Work task:
Among the entries below, find the line with "assert (Hst : mapped_range", then quote it and each following line up to and including the line with "(** * Pipes", and nothing else.

::: Data for review :::

Lemma seg_map_pages s0 :
  mfor (seqZ 0 (seg_pages ph)) (fun j =>
    if j * 0x1000 <? 2 ^ 31
    then elf_map_page base (u64 (Z.land (p_vaddr ph) (Z.lnot 0xFFF) + j * 0x1000)) else fault) s0 =
  mfor (seqZ 0 (seg_pages ph)) (fun j => ensure_page (v0 + j * 4096) (Z.lor PF_USER PF_RW)) s0.
Proof using G.
  destruct seg_span as (E1 & E2 & E3 & E4 & E5). pose proof (sg_low _ _ _ G). pose proof (sg_base _ _ _ G).
  apply mfor_ext. intros j s1 Hj%elem_of_seqZ. rewrite (proj2 (Z.ltb_lt _ _)) by lia.
  unfold elf_map_page, ensure_page, map_fresh. rewrite page_base_eq. unfold v0 in *.
  assert (0 <= p_vaddr ph / 4096 * 4096) by (apply Z.mul_nonneg_nonneg; [apply Z.div_pos; lia|lia]).
  rewrite (u64_small (p_vaddr ph / 4096 * 4096 + _)), u64_small by lia. by rewrite Z.add_assoc.
Qed.
(** Storing the environment, or nothing when there is none. *)
Lemma store_environment t3 :
  space t3 r -> mapped_range t3 envs (zlen (strings envv)) ->
  exists start t4, wrote r t3 t4 envs (strings envv) /\ (start = envs \/ (envv = [] /\ start = 0)) /\
    (if bool_decide (envv = []) then ret (Some (mkStore 0 0)) else stackStorePtrStyle envv)
      (mkProc t3 (mkPd false hs envs ms me)) =
    Ok (Some (mkStore start (zlen (strings envv))), mkProc t4 (mkPd false hs (envs + zlen (strings envv)) ms me)).
Proof using P low.
  intros Sp3 Hm. case_bool_decide as En.
  - exists 0, t3. rewrite En. change (zlen (strings [])) with 0. rewrite Z.add_0_r.
    split_and!; [by apply wrote_nil|by right|done].
  - destruct P as [Sp Hr Hb [Ba Be] [Sa Se] Hbl Hh Hk]. pose proof (zlen_nonneg (strings argv)).
    assert (HL : stack_low = 2 ^ 47 - 196608) by reflexivity.
    destruct (stackStorePtrStyle_ok r t3 hs envs ms me envv Sp3) as (t4 & E4 & W4);
      [unfold envs; lia|unfold envs; lia|done|done|done|].
    exists envs, t4. split_and!; [done|by left|done].
Qed.

Lemma stack_run :
  exists t1 t2 t3 t4 t5, stages t1 t2 t3 t4 t5 /\
    stackGenerateUser rand argv envv out base exec USER_STACK_BOTTOM (mkProc t0 (mkPd false hs he ms me)) =
      Ok (Some low, mkProc t5 (mkPd false hs (envs + zlen (strings envv)) ms me)).
Proof using P Hnew Hst Haux.
  destruct P as [Sp Hr Hb [Ba Be] [Sa Se] Hbl Hh Hk]. pose proof (auxiliary_length _ _ _ _ _ Haux) as Hx.
  pose proof (zlen_nonneg argv). pose proof (zlen_nonneg envv). pose proof (zlen_nonneg (strings argv)).
  pose proof (zlen_nonneg (strings envv)). pose proof (sp_high _ _ Sp). pose proof (pw_hhdm _ _ (sp_wf _ _ Sp)).
  assert (HB : USER_STACK_BOTTOM = 2 ^ 47) by reflexivity. assert (HL : stack_low = 2 ^ 47 - 196608) by reflexivity.
  assert (HP : USER_STACK_PAGES * 4096 = 196608) by reflexivity. rewrite HP in *.
  assert (Hrb : zlen (mjoin (le 4 <$> rand)) = 16) by (by apply rand_length).
  destruct (write_wrote r t he (mjoin (le 4 <$> rand)) Sp) as (t1 & E1 & W1);
    [lia|lia|apply rand_bytes|intros w Hw; apply Hh; lia|].
  destruct (push_all_ok r aux t1 USER_STACK_BOTTOM (wr_space _ _ _ _ _ W1)) as (t2 & E2 & W2); [lia| |].
  { eapply wrote_range; [exact W1|lia|lia|]. intros w Hw. apply Hst. lia. }
  destruct (stackStorePtrStyle_ok r t2 hs args ms me argv (wr_space _ _ _ _ _ W2)) as (t3 & E3 & W3);
    [unfold args; lia|unfold args; lia|done|done| |].
  { eapply wrote_range; [exact W2|unfold args; lia|unfold args; lia|]. eapply wrote_range; [exact W1|unfold args; lia|unfold args; lia|].
    intros w Hw. apply Hh. unfold args in Hw. lia. }
  destruct (store_environment t3 (wr_space _ _ _ _ _ W3)) as (start & t4 & W4 & Hstart & E4).
  { eapply wrote_range; [exact W3|unfold envs; lia|unfold envs; lia|]. eapply wrote_range; [exact W2|unfold envs; lia|unfold envs; lia|].
    eapply wrote_range; [exact W1|unfold envs; lia|unfold envs; lia|]. intros w Hw. apply Hh. unfold envs in Hw. lia. }
  set (pd := mkPd false hs (envs + zlen (strings envv)) ms me).
  destruct (push_top_ok t4 pd (USER_STACK_BOTTOM - 8 * zlen aux) args argv start envv
    (wr_space _ _ _ _ _ W4)) as (t5 & E5 & W5); try (unfold args, envs in *; lia).
  { eapply wrote_range; [exact W4|lia|lia|]. eapply wrote_range; [exact W3|lia|lia|].
    eapply wrote_range; [exact W2|lia|lia|]. eapply wrote_range; [exact W1|lia|lia|]. intros w Hw. apply Hst. lia. }
  rewrite <- low_eq in *.
  assert (top_words argv envv args start = top_words argv envv args envs) as Htop
    by (destruct Hstart as [->|[-> _]]; done). rewrite Htop in W5.
  exists t1, t2, t3, t4, t5. split; [by split|].
  unfold stackGenerateUser. erewrite bind_ok by (unfold on_mm; cbn [mm]; by rewrite Hnew). cbn [infoPd].
  erewrite bind_ok by done. erewrite bind_ok by done. cbn [infoPd set_lock heap_end LOCK_PD mm].
  rewrite u64_small by lia. fold args.
  assert (adjust_heap args (mkProc t (mkPd false hs he ms me)) =
    Ok (Some tt, mkProc t (mkPd false hs args ms me))) as Ea.
  { unfold adjust_heap. erewrite bind_ok by done. cbn [infoPd heap_start heap_end].
    erewrite bind_ok; [|unfold on_mm; cbn [mm]; rewrite adjust_maps_nothing by (unfold args; lia); done]. done. }
  mrw Ea. erewrite bind_ok by done. cbn [infoPd set_lock mm].
  erewrite bind_ok by (unfold on_mm; cbn [mm]; by rewrite E1). rewrite Haux. cbn [from_option_fault infoPd].
  erewrite bind_ok by done. erewrite bind_ok by (unfold on_mm; cbn [mm]; by rewrite E2). cbn [infoPd].
  mrw E3. fold envs in E4 |- *. mrw E4. exact E5.
Qed.

Lemma mapM_app {A B} (f : A -> option B) l1 l2 k1 k2 :
  mapM f l1 = Some k1 -> mapM f l2 = Some k2 -> mapM f (l1 ++ l2) = Some (k1 ++ k2).
Proof using. intros H1%mapM_Some H2%mapM_Some. by apply mapM_Some, Forall2_app. Qed.

Lemma stages_contents t1 t2 t3 t4 t5 :
  stages t1 t2 t3 t4 t5 ->
  user_bytes t5 low (8 * zlen stack) = Some (words stack) /\
  user_bytes t5 args (zlen (strings argv)) = Some (strings argv) /\
  user_bytes t5 envs (zlen (strings envv)) = Some (strings envv).
Proof using P Haux.
  intros [W1 W2 W3 W4 W5]. destruct P as [Sp Hr Hb [Ba Be] [Sa Se] Hbl Hh Hk].
  pose proof (auxiliary_length _ _ _ _ _ Haux) as Hx. pose proof low_eq as Hlow.
  pose proof (zlen_nonneg argv). pose proof (zlen_nonneg envv). pose proof (zlen_nonneg (strings argv)).
  pose proof (zlen_nonneg (strings envv)).
  assert (HB : USER_STACK_BOTTOM = 2 ^ 47) by reflexivity. assert (HL : stack_low = 2 ^ 47 - 196608) by reflexivity.
  assert (HP : USER_STACK_PAGES * 4096 = 196608) by reflexivity. rewrite HP in Hk.
  assert (Hzt : zlen (words (top_words argv envv args envs)) = 8 * (zlen argv + zlen envv + 3))
    by (by rewrite zlen_words, zlen_top).
  assert (Hza : zlen (words (rev aux)) = 8 * zlen aux)
    by (rewrite zlen_words; unfold zlen; by rewrite length_rev).
  unfold args, envs in *. split_and!.
  - assert (words stack = words (top_words argv envv args envs) ++ words (rev aux)) as ->.
    { rewrite <- words_app. unfold stack, initial_stack, top_words. by rewrite app_assoc. }
    replace (8 * zlen stack) with (8 * (zlen argv + zlen envv + 3) + 8 * zlen aux) by (rewrite zlen_stack; lia).
    unfold user_bytes. rewrite seqZ_app by lia. apply mapM_app.
    + pose proof (user_bytes_wrote r t4 t5 _ _ W5) as U. rewrite Hzt in U. apply U; lia.
    + replace (low + 8 * (zlen argv + zlen envv + 3)) with (USER_STACK_BOTTOM - 8 * zlen aux) by lia.
      fold (user_bytes t5 (USER_STACK_BOTTOM - 8 * zlen aux) (8 * zlen aux)).
      rewrite (user_bytes_kept r t4 t5 _ _ _ _ W5) by (rewrite ?Hzt; lia).
      rewrite (user_bytes_kept r t3 t4 _ _ _ _ W4) by lia. rewrite (user_bytes_kept r t2 t3 _ _ _ _ W3) by lia.
      pose proof (user_bytes_wrote r t1 t2 _ _ W2) as U. rewrite Hza in U. apply U; lia.
  - rewrite (user_bytes_kept r t4 t5 _ _ _ _ W5) by (rewrite ?Hzt; lia).
    rewrite (user_bytes_kept r t3 t4 _ _ _ _ W4) by lia. by apply (user_bytes_wrote r t2 t3); [|lia|lia].
  - rewrite (user_bytes_kept r t4 t5 _ _ _ _ W5) by (rewrite ?Hzt; lia).
    by apply (user_bytes_wrote r t3 t4); [|lia|lia].
Qed.

End run.

(** C14: The initial stack of a program, in an address space whose upper half may
    hold the direct map ([space]).  When the heap pages the strings go to
    are mapped, the stack area is not and there are four free pages per stack
    page, [stackGenerateUser] returns a stack pointer from which the words are
    the number of arguments, a pointer to each argument, null, a pointer to each
    environment string, null, and the auxiliary vector up to the stack's top;
    the strings stand in the heap at those pointers, each ended by a zero byte. *)
Theorem user_stack_layout s rand argv envv out base exec aux :
  let p := infoPd s in
  let args := heap_end p + 16 in
  let envs := args + zlen (strings argv) in
  let stack := initial_stack argv envv args envs aux in
  space (mm s) r -> LOCK_PD p = false -> 4 * USER_STACK_PAGES <= free_pages (mm s) ->
  (forall w, stack_low <= w < USER_STACK_BOTTOM -> ~ mapped (mm s) w) ->
  parts_ok (mm s) (heap_start p) (heap_end p) rand argv envv ->
  auxiliary out (heap_end p) base exec = Some aux ->
  exists s', stackGenerateUser rand argv envv out base exec USER_STACK_BOTTOM s =
      Ok (Some (USER_STACK_BOTTOM - 8 * zlen stack), s') /\ space (mm s') r /\
    user_bytes (mm s') (USER_STACK_BOTTOM - 8 * zlen stack) (8 * zlen stack) = Some (words stack) /\
    user_bytes (mm s') args (zlen (strings argv)) = Some (strings argv) /\
    user_bytes (mm s') envs (zlen (strings envv)) = Some (strings envv).
Proof.
  destruct s as [t0 [l hs he ms me]]. cbn zeta beta. cbn [mm infoPd LOCK_PD heap_start heap_end].
  intros Sp -> Hc Hn P Haux. destruct (stackGenerateMutual_ok t0 r Sp Hc Hn) as (t & E & Spt & _ & _ & M & K).
  assert (Pt : parts_ok t hs he rand argv envv).
  { destruct P as [_ H1 H2 H3 H4 H5 H6 H7]. split; try done. intros w Hw. unfold mapped.
    assert (stack_low = 2 ^ 47 - 196608) by reflexivity.
    destruct (K w) as [-> _]; [unfold user; lia|lia|]. by apply H6. }
  assert (Hst : mapped_range t stack_low (USER_STACK_PAGES * 4096)) by (intros w Hw; by apply M).
  destruct (stack_run t0 t hs he ms me rand argv envv out aux base exec Pt E Hst Haux) as (t1 & t2 & t3 & t4 & t5 & St & R).
  eexists. cbn [mm].
  split; [exact R|]. split; [exact (wr_space _ _ _ _ _ (sg_top _ _ _ _ _ _ _ _ _ _ _ St))|].
  by eapply stages_contents.
Qed.
(** A transfer of 65537 sectors: two commands. *)
Lemma disk_write_read_witness :
  disk_commands 10 65537 = [(10, 65536); (65546, 1)] /\
  exists d', set_disk_bytes ∅ 10 65537 (replicate (Z.to_nat (65537 * SECTOR_SIZE)) 7) = Some d' /\
    get_disk_bytes (Some d') 0 5 = get_disk_bytes (Some ∅) 0 5.
Proof.
  split; [reflexivity|].
  destruct (disk_write_read ∅ 10 65537 (replicate (Z.to_nat (65537 * SECTOR_SIZE)) 7))
    as (d' & E & _ & Hf).
  - lia.
  - lia.
  - lia.
  - lia.
  - unfold zlen. rewrite length_replicate. lia.
  - exists d'. split; [exact E|]. apply Hf; lia.
Defined.
(* ===== verification/Pipe.v ===== *)
(** * Pipes and event counters ([syscalls/pipe.cpp], [syscalls/eventfd.cpp])

    A pipe is its 64 KiB buffer with the number of assigned bytes and the counts
    of open ends; an event counter is a 64-bit number.  A blocking loop of a
    single caller is a [Hang]; concurrent readers and writers are step
    relations whose steps are the calls that get past their loop. *)

From S2P Require Import Prelude FileTypes Bytes.

(** ** Pipes *)

Record PipeInfo := mkPipe {
  pipe_buf : list Z;
  assigned : Z;
  writeFds : Z;
  readFds : Z;
}.

Definition PIPE_SIZE : Z := 65536.

(** The part of [pipe_open] behind the two descriptors. *)
Definition pipe_open : PipeInfo := mkPipe (replicate (Z.to_nat PIPE_SIZE) 0) 0 1 1.

Definition pipe_duplicate (write : bool) : M PipeInfo bool :=
  modify (fun p => if write then mkPipe (pipe_buf p) (assigned p) (writeFds p + 1) (readFds p)
                   else mkPipe (pipe_buf p) (assigned p) (writeFds p) (readFds p + 1)) ;;;
  ret true.

(** [while (pipe->writeFds != 0 && !pipe->assigned)] *)
Definition pipe_read_waits (p : PipeInfo) : bool := negb (writeFds p =? 0) && (assigned p =? 0).

(** The locked part: the number of bytes read and the bytes copied to [out]. *)
Definition pipe_read_copy (limit : Z) : M PipeInfo (Z * list Z) :=
  let! p := get in
  let toCopy := if limit <? assigned p then limit else assigned p in
  let! out := from_option_fault (load 0 toCopy (pipe_buf p)) in
  let! rest := from_option_fault (load toCopy (PIPE_SIZE - toCopy) (pipe_buf p)) in
  let! buf := from_option_fault (store 0 rest (pipe_buf p)) in
  put (mkPipe buf (assigned p - toCopy) (writeFds p) (readFds p)) ;;;
  ret (toCopy, out).

Definition pipe_read (nonblock : bool) (limit : Z) : M PipeInfo (Z * list Z) :=
  let limit := if PIPE_SIZE <? limit then PIPE_SIZE else limit in
  let! p := get in
  if pipe_read_waits p then if nonblock then ret (- EWOULDBLOCK, []) else hang
  else if assigned p =? 0 then ret (0, [])
  else pipe_read_copy limit.

(** [while ((pipe->assigned + limit) > 65536)] *)
Definition pipe_write_waits (limit : Z) (p : PipeInfo) : bool :=
  PIPE_SIZE <? u64 (assigned p + limit).

(** The locked part; [bytes]: the bytes at the pointer [in] of the caller of
    [pipe_write]; [off]: the position [pipe_write_inner] is given. *)
Definition pipe_write_copy (bytes : list Z) (off limit : Z) : M PipeInfo Z :=
  let! p := get in
  let! chunk := from_option_fault (load off limit bytes) in
  let! buf := from_option_fault (store (assigned p) chunk (pipe_buf p)) in
  put (mkPipe buf (assigned p + limit) (writeFds p) (readFds p)) ;;;
  ret limit.

Definition pipe_write_inner (nonblock : bool) (bytes : list Z) (off limit : Z) : M PipeInfo Z :=
  let! p := get in
  if pipe_write_waits limit p then if nonblock then ret (- EWOULDBLOCK) else hang
  else pipe_write_copy bytes off limit.

(** [while (cycle != n) cycle += pipe_write_inner(fd, in + base + cycle, n - cycle);]
    with the [int] [cycle]. *)
Fixpoint pipe_write_chunk (fuel : nat) (nonblock : bool) (bytes : list Z) (base n cycle : Z)
    : M PipeInfo Z :=
  match fuel with
  | O => hang
  | S fuel =>
      if cycle =? n then ret cycle
      else
        let! w := pipe_write_inner nonblock bytes (base + cycle) (u64 (n - cycle)) in
        if cycle + w <? - 2 ^ 31 then fault
        else pipe_write_chunk fuel nonblock bytes base n (cycle + w)
  end.

(** The loop over whole buffers, with the [int] [ret]. *)
Fixpoint pipe_write_chunks (fuel : nat) (nonblock : bool) (bytes : list Z) (chunks : nat) (i res : Z)
    : M PipeInfo Z :=
  match chunks with
  | O => ret res
  | S chunks =>
      let! cycle := pipe_write_chunk fuel nonblock bytes (i * PIPE_SIZE) PIPE_SIZE 0 in
      if res + cycle <? 2 ^ 31 then
        pipe_write_chunks fuel nonblock bytes chunks (i + 1) (res + cycle)
      else fault
  end.
(* ===== verification/CString.v ===== *)
(** * Byte memory and C strings ([memcpy], [memcmp] and [strlen] as the path code uses them)

    A memory is its mapped bytes with the end of the allocated part: reads are
    checked against what is mapped, writes against what is allocated.  A new
    block lies at the end of the allocated part and holds what was there. *)

From S2P Require Import Prelude Bytes.

Record Mem := mkMem {
  mem_bytes : list Z;
  mem_top : Z;
}.

Definition rd (a : Z) : M Mem Z := fun s =>
  match (if 0 <=? a then mem_bytes s !! Z.to_nat a else None) with
  | Some c => Ok (c, s)
  | None => Fault
  end.

Definition wr (a v : Z) : M Mem unit := fun s =>
  if (0 <=? a) && (a <? mem_top s) && (a <? zlen (mem_bytes s))
  then Ok (tt, mkMem (<[Z.to_nat a := v]> (mem_bytes s)) (mem_top s))
  else Fault.

(** A fresh block of [n] bytes. *)
Definition malloc (n : Z) : M Mem Z := fun s =>
  if mem_top s + n <=? zlen (mem_bytes s)
  then Ok (mem_top s, mkMem (mem_bytes s) (mem_top s + n))
  else Fault.

Fixpoint memcpy_loop (n : nat) (dest src : Z) : M Mem unit :=
  match n with
  | O => ret tt
  | S n => let! c := rd src in wr dest c ;;; memcpy_loop n (dest + 1) (src + 1)
  end.

Definition memcpy (dest src n : Z) : M Mem unit := memcpy_loop (Z.to_nat n) dest src.

Fixpoint strlen_loop (fuel : nat) (s i : Z) : M Mem Z :=
  match fuel with
  | O => hang
  | S fuel => let! c := rd (s + i) in if c =? 0 then ret i else strlen_loop fuel s (i + 1)
  end.

Definition strlen (s : Z) : M Mem Z :=
  let! m := get in strlen_loop (S (length (mem_bytes m))) s 0.

(** The order of the first difference, the first string ending in a zero byte. *)
Fixpoint memcmp (n : nat) (s1 s2 : list Z) : Z :=
  match n with
  | O => 0
  | S n =>
      let c1 := List.hd 0 s1 in let c2 := List.hd 0 s2 in
      if c1 =? c2 then memcmp n (List.tl s1) (List.tl s2) else if c1 <? c2 then -1 else 1
  end.

(** ** The bytes at an address *)

Definition at_ (m : list Z) (a : Z) (l : list Z) : Prop :=
  0 <= a /\ forall i c, l !! i = Some c -> m !! (Z.to_nat a + i)%nat = Some c.

Definition same_outside (lo hi : Z) (m m' : list Z) : Prop :=
  length m' = length m /\
  forall k, ~ (lo <= Z.of_nat k < hi) -> m' !! k = m !! k.

Definition no_nul (l : list Z) : Prop := Forall (fun c => c <> 0) l.

Lemma at_nil m a : 0 <= a -> at_ m a [].
Proof. intros H. split; [done|]. intros i c E. by rewrite lookup_nil in E. Qed.

Lemma at_cons m a c l : at_ m a (c :: l) <-> 0 <= a /\ m !! Z.to_nat a = Some c /\ at_ m (a + 1) l.
Proof.
  split.
  - intros [Ha H]. split; [done|]. split.
    + specialize (H 0%nat c eq_refl). by rewrite Nat.add_0_r in H.
    + split; [lia|]. intros i d E. specialize (H (S i) d E).
      by replace (Z.to_nat (a + 1) + i)%nat with (Z.to_nat a + S i)%nat by lia.
  - intros (Ha & H0 & _ & H). split; [done|]. intros [|i] d E.
    + cbn in E. rewrite Nat.add_0_r. by simplify_eq.
    + specialize (H i d E). by replace (Z.to_nat a + S i)%nat with (Z.to_nat (a + 1) + i)%nat by lia.
Qed.

Lemma at_app m a l k : at_ m a (l ++ k) <-> at_ m a l /\ at_ m (a + zlen l) k.
Proof.
  revert a. induction l as [|c l IH]; intros a.
  - cbn [app]. change (zlen []) with 0. rewrite Z.add_0_r. split; [|tauto].
    intros H. split; [apply at_nil; apply H|done].
  - cbn [app]. rewrite !at_cons, IH.
    replace (a + zlen (c :: l)) with (a + 1 + zlen l) by (unfold zlen; cbn [length]; lia). tauto.
Qed.

Lemma at_bound m a l : at_ m a l -> l <> [] -> 0 <= a /\ a + zlen l <= zlen m.
Proof.
  intros [Ha H] Hne. split; [done|].
  destruct (lookup_lt_is_Some_2 l (length l - 1)) as [c E]; [destruct l; [done|cbn; lia]|].
  apply H, lookup_lt_Some in E. destruct l; [done|]. unfold zlen. cbn [length] in *. lia.
Qed.

Lemma at_frame lo hi m m' a l :
  same_outside lo hi m m' -> at_ m a l -> a + zlen l <= lo \/ hi <= a -> at_ m' a l.
Proof.
  intros [_ Hs] [Ha H] Hd. split; [done|]. intros i c E. rewrite Hs; [by apply H|].
  apply lookup_lt_Some in E. unfold zlen in Hd. lia.
Qed.

Lemma same_outside_refl lo hi m : same_outside lo hi m m.
Proof. by split. Qed.

Lemma same_outside_trans lo hi m1 m2 m3 :
  same_outside lo hi m1 m2 -> same_outside lo hi m2 m3 -> same_outside lo hi m1 m3.
Proof.
  intros [L1 H1] [L2 H2]. split; [by rewrite L2|]. intros k Hk. by rewrite H2, H1.
Qed.

Lemma same_outside_weaken lo hi lo' hi' m m' :
  same_outside lo hi m m' -> lo' <= lo -> hi <= hi' -> same_outside lo' hi' m m'.
Proof. intros [L H] H1 H2. split; [done|]. intros k Hk. apply H. lia. Qed.

Lemma same_outside_insert m a v : 0 <= a -> same_outside a (a + 1) m (<[Z.to_nat a := v]> m).
Proof.
  intros Ha. split; [by rewrite length_insert|]. intros k Hk. apply list_lookup_insert_ne. lia.
Qed.

Lemma same_outside_zlen lo hi m m' : same_outside lo hi m m' -> zlen m' = zlen m.
Proof. intros [L _]. unfold zlen. by rewrite L. Qed.

Lemma at_insert m a v : 0 <= a < zlen m -> at_ (<[Z.to_nat a := v]> m) a [v].
Proof.
  intros H. apply at_cons. split; [lia|]. split; [|apply at_nil; lia].
  apply list_lookup_insert_eq. unfold zlen in H. lia.
Qed.

Lemma rd_ok m t a c l : at_ m a (c :: l) -> rd a (mkMem m t) = Ok (c, mkMem m t).
Proof.
  intros (Ha & H & _)%at_cons. unfold rd. cbn [mem_bytes].
  destruct (Z.leb_spec 0 a); [|lia]. by rewrite H.
Qed.

Lemma wr_ok m t a v : 0 <= a < t -> t <= zlen m ->
  wr a v (mkMem m t) = Ok (tt, mkMem (<[Z.to_nat a := v]> m) t).
Proof.
  intros H1 H2. unfold wr. cbn [mem_bytes mem_top]. destruct (Z.leb_spec 0 a); [|lia].
  destruct (Z.ltb_spec a t); [|lia]. destruct (Z.ltb_spec a (zlen m)); [done|lia].
Qed.

Lemma strlen_loop_ok fuel l : forall m t s i,
  at_ m (s + i) (l ++ [0]) -> no_nul l -> (length l < fuel)%nat ->
  strlen_loop fuel s i (mkMem m t) = Ok (i + zlen l, mkMem m t).
Proof.
  revert l. induction fuel as [|fuel IH]; intros l m t s i Ha Hn Hf; [lia|].
  cbn [strlen_loop]. destruct l as [|c l].
  - erewrite bind_ok by (by eapply rd_ok). change (0 =? 0) with true. cbv iota.
    unfold ret. do 2 f_equal. change (zlen []) with 0. lia.
  - erewrite bind_ok by (by eapply rd_ok). apply Forall_cons in Hn as [Hc Hn].
    destruct (Z.eqb_spec c 0); [done|]. cbn [app] in Ha. apply at_cons in Ha as (_ & _ & Ha).
    rewrite (IH l); [|by rewrite Z.add_assoc|done|cbn [length] in Hf; lia].
    do 2 f_equal. unfold zlen. cbn [length]. lia.
Qed.

Lemma strlen_ok m t s l :
  at_ m s (l ++ [0]) -> no_nul l -> strlen s (mkMem m t) = Ok (zlen l, mkMem m t).
Proof.
  intros Ha Hn. unfold strlen. erewrite bind_ok by done. cbn [mem_bytes].
  rewrite (strlen_loop_ok _ l); [done|by rewrite Z.add_0_r|done|].
  apply at_bound in Ha; [|by destruct l]. rewrite zlen_app in Ha. unfold zlen in Ha.
  cbn [length] in Ha. lia.
Qed.

(** Copying forward is right for a destination below its source or away from it. *)
Lemma memcpy_loop_ok n : forall m t dest src l,
  at_ m src l -> length l = n -> 0 <= dest -> dest + zlen l <= t <= zlen m ->
  dest <= src \/ src + zlen l <= dest ->
  exists m', memcpy_loop n dest src (mkMem m t) = Ok (tt, mkMem m' t) /\
    at_ m' dest l /\ same_outside dest (dest + zlen l) m m'.
Proof.
  induction n as [|n IH]; intros m t dest src l Ha Hl Hd Ht Ho.
  - destruct l; [|done]. exists m. split; [done|]. split; [by apply at_nil|apply same_outside_refl].
  - destruct l as [|c l]; [done|]. cbn [length] in Hl. injection Hl as Hl.
    assert (Hz : zlen (c :: l) = 1 + zlen l) by (unfold zlen; cbn [length]; lia).
    pose proof (zlen_nonneg l). rewrite Hz in *. cbn [memcpy_loop].
    erewrite bind_ok by (by eapply rd_ok). erewrite bind_ok by (apply wr_ok; lia).
    apply at_cons in Ha as (Hs & _ & Ha). pose proof (same_outside_insert m dest c Hd) as Hi.
    destruct (IH (<[Z.to_nat dest := c]> m) t (dest + 1) (src + 1) l) as (m' & E & A & S).
    + eapply at_frame; [exact Hi|done|]. lia.
    + done.
    + lia.
    + rewrite (same_outside_zlen _ _ _ _ Hi). lia.
    + lia.
    + exists m'. split; [exact E|]. split.
      * apply at_cons. split; [done|]. split; [|done].
        assert (A1 : at_ m' dest [c]) by (eapply at_frame; [exact S|apply at_insert; lia|
          left; unfold zlen; cbn [length]; lia]).
        by apply at_cons in A1 as (_ & ? & _).
      * eapply same_outside_trans; [eapply same_outside_weaken; [exact Hi|lia..]|].
        eapply same_outside_weaken; [exact S|lia..].
Qed.

Lemma memcpy_ok m t dest src l :
  at_ m src l -> 0 <= dest -> dest + zlen l <= t <= zlen m ->
  dest <= src \/ src + zlen l <= dest ->
  exists m', memcpy dest src (zlen l) (mkMem m t) = Ok (tt, mkMem m' t) /\
    at_ m' dest l /\ same_outside dest (dest + zlen l) m m'.
Proof. intros. apply memcpy_loop_ok; [done|unfold zlen; lia|done..]. Qed.

Lemma memcmp_prefix n s1 s2 :
  (n <= length s2)%nat -> no_nul s2 ->
  memcmp n s1 s2 = 0 <-> take n s2 = take n s1.
Proof.
  revert s1 s2. induction n as [|n IH]; intros s1 s2 Hn Hz; [by rewrite !take_0|].
  destruct s2 as [|c2 s2]; [cbn [length] in Hn; lia|]. apply Forall_cons in Hz as [Hc Hz].
  cbn [memcmp List.hd List.tl]. destruct s1 as [|c1 s1]; cbn [List.hd List.tl].
  - destruct (Z.eqb_spec 0 c2); [congruence|]. cbn [take]. split; [|done].
    by destruct (_ <? _).
  - cbn [take]. destruct (Z.eqb_spec c1 c2) as [->|Hne].
    + rewrite IH by (cbn [length] in *; lia || done). split; [by intros ->|by intros [= ->]].
    + split; [destruct (_ <? _); done|congruence].
Qed.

:::

Solution to this problem:
  assert (Hst : mapped_range t stack_low (USER_STACK_PAGES * 4096)) by (intros w Hw; by apply M).
  destruct (stack_run t0 t hs he ms me rand argv envv out aux base exec Pt E Hst Haux) as (t1 & t2 & t3 & t4 & t5 & St & R).
  eexists. cbn [mm].
  split; [exact R|]. split; [exact (wr_space _ _ _ _ _ (sg_top _ _ _ _ _ _ _ _ _ _ _ St))|].
  by eapply stages_contents.
Qed.
(** A transfer of 65537 sectors: two commands. *)
Lemma disk_write_read_witness :
  disk_commands 10 65537 = [(10, 65536); (65546, 1)] /\
  exists d', set_disk_bytes ∅ 10 65537 (replicate (Z.to_nat (65537 * SECTOR_SIZE)) 7) = Some d' /\
    get_disk_bytes (Some d') 0 5 = get_disk_bytes (Some ∅) 0 5.
Proof.
  split; [reflexivity|].
  destruct (disk_write_read ∅ 10 65537 (replicate (Z.to_nat (65537 * SECTOR_SIZE)) 7))
    as (d' & E & _ & Hf).
  - lia.
  - lia.
  - lia.
  - lia.
  - unfold zlen. rewrite length_replicate. lia.
  - exists d'. split; [exact E|]. apply Hf; lia.
Defined.
(* ===== verification/Pipe.v ===== *)
(** * Pipes and event counters ([syscalls/pipe.cpp], [syscalls/eventfd.cpp])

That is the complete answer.